If we're really not using those hints at all right now, then the code changes to support this should be pretty simple. I think we may be parsing 'k' and 'segsize' and populating the Filenode with them, in which case it's possible for behavior to be affected, and we should change it to not pre-populate those values.
I'll figure out how to implement this: I think it means a test that the URI parser accepts (and equates) filecaps with extra stuff after the fingerprint (so
URI:MDMF:$writekey:$fingerprint:blahblah
), changes to the URI parser's regexp, and changes to the Filenode constructor (to not extract+populate the extension fields). It might also involve changes to the URI constructor, to not provide those fields either.Kevan: I'd like to talk with you about this. Maybe a phone call would work better than trac comments. Maybe IRC.
Attachment no-extensions.diff (43052 bytes) added
tolerate-but-ignore extensions in MDMF filecaps: remove extension-handling code and tests
In changeset:416701e404c74a3e:
In [5393/ticket999-S3-backend]:
In changeset:de00b277cc9adfb0:
In [5418/ticket999-S3-backend]:
I reviewed changeset:0716c496c8a39758 and it looks good to me (except see below). It has a net reduction of source code, which is always good.
One thing I noticed was that with this patch, if you have a cap with an extension field, and you parse it using [uri.py]source:trunk/src/allmydata/uri.py?annotate=blame&rev=5305 and then produce a cap from the resulting Python object, the cap produced will not have the extension on it. Could this be a problem if, in the future, someone sends a cap with an extension, and a user of Tahoe-LAFS v1.9 inputs that cap into their Tahoe-LAFS implementation? Regardless of whether their Tahoe-LAFS v1.9 will show the extension field in copies of the cap that it produces/exports/displays, it will certainly not use the extension field for anything, so the only question is whether it is okay for the Tahoe-LAFS v1.9 implementation to omit the extension, which it is ignoring, from productions/exports/displays of that cap.
Kevan: I would appreciate it if you would review this issue, and this patch, even though (or especially because) you earlier said you preferred the original behavior of parsing the extension field as a two-tuple of integers.
David-Sarah: I would appreciate it if you would review this because you did such a great job of reasoning about forward-compatibility in previous iterations.
I'm inclined to think that we should only be parsing caps with
uri.py
if we're about to consume them somehow, and never re-stringify them unless we've just created one (i.e. uploaded a new file). Then we won't be obligated to haveuri.py
retain information that it doesn't actually use.Things like directory-listing should just dump the filecap strings.

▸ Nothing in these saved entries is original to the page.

(** The requests and the events of the four creations. *)

Definition lbRequest : CM LoadBalancerRequest :=
  let! c := get in
  let! vip :=
    (if LoadBalancerSpec_Network (lbSpec c) != "" then
       let! subnetID := of_res (safeUseSubnet c (LoadBalancerSpec_Network (lbSpec c))) in
       ret (Some [subnetID])
     else ret None) in
  ret (mkLoadBalancerRequest (clusterName c +:+ "-cp-lb") (LoadBalancerSpec_Flavor (lbSpec c))
         (CloudscaleClusterSpec_Zone (spec c)) (clusterOwnershipTags c) vip).

Definition lbCreated c (lb : LoadBalancer) : CM unit :=
  Eventf "Normal" "LoadBalancerCreated" "CreateLoadBalancer"
    ("Created load balancer " +:+ LoadBalancer_UUID lb +:+ " in zone "
     +:+ CloudscaleClusterSpec_Zone (spec c)).

Definition poolRequest : CM LoadBalancerPoolRequest :=
  let! c := get in
  ret (mkLoadBalancerPoolRequest (clusterName c +:+ "-cp-pool")
         (CloudscaleClusterStatus_LoadBalancerID (status c)) (LoadBalancerSpec_Algorithm (lbSpec c))
         "tcp" (clusterOwnershipTags c)).

Definition poolCreated (pool : LoadBalancerPool) : CM unit :=
  Eventf "Normal" "PoolCreated" "CreateLoadBalancerPool"
    ("Created load balancer pool " +:+ LoadBalancerPool_UUID pool).

Definition listenerRequest : CM LoadBalancerListenerRequest :=
  let! c := get in
  ret (mkLoadBalancerListenerRequest (clusterName c +:+ "-cp-listener")
         (CloudscaleClusterStatus_LoadBalancerPoolID (status c)) "tcp"
         (LoadBalancerSpec_APIServerPort (lbSpec c)) (clusterOwnershipTags c)).

Definition listenerCreated c (listener : LoadBalancerListener) : CM unit :=
  Eventf "Normal" "ListenerCreated" "CreateLoadBalancerListener"
    ("Created load balancer listener " +:+ LoadBalancerListener_UUID listener
     +:+ " on port " +:+ itoa (LoadBalancerSpec_APIServerPort (lbSpec c))).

In fact, I kind of regret having URI objects in the first place.. they're really just a was to encapsulate the parsing/serialization functions. Having a separate class has caused a lot of confusion in things like
filenode.py
'sget_uri()
method (does it return a string? a URI object?). So I'd like to reduce their use, and eventually get rid of them completely, somehow.Re: comment:386755 that sounds good! It means that code which is going to consume caps and later produce them again has to keep a verbatim copy of the (string) cap that they started with. But, this is a question of how storage and reproduction of caps should be implemented -- it is orthogonal to the question of whether that storage and reproduction should include or omit the extension field.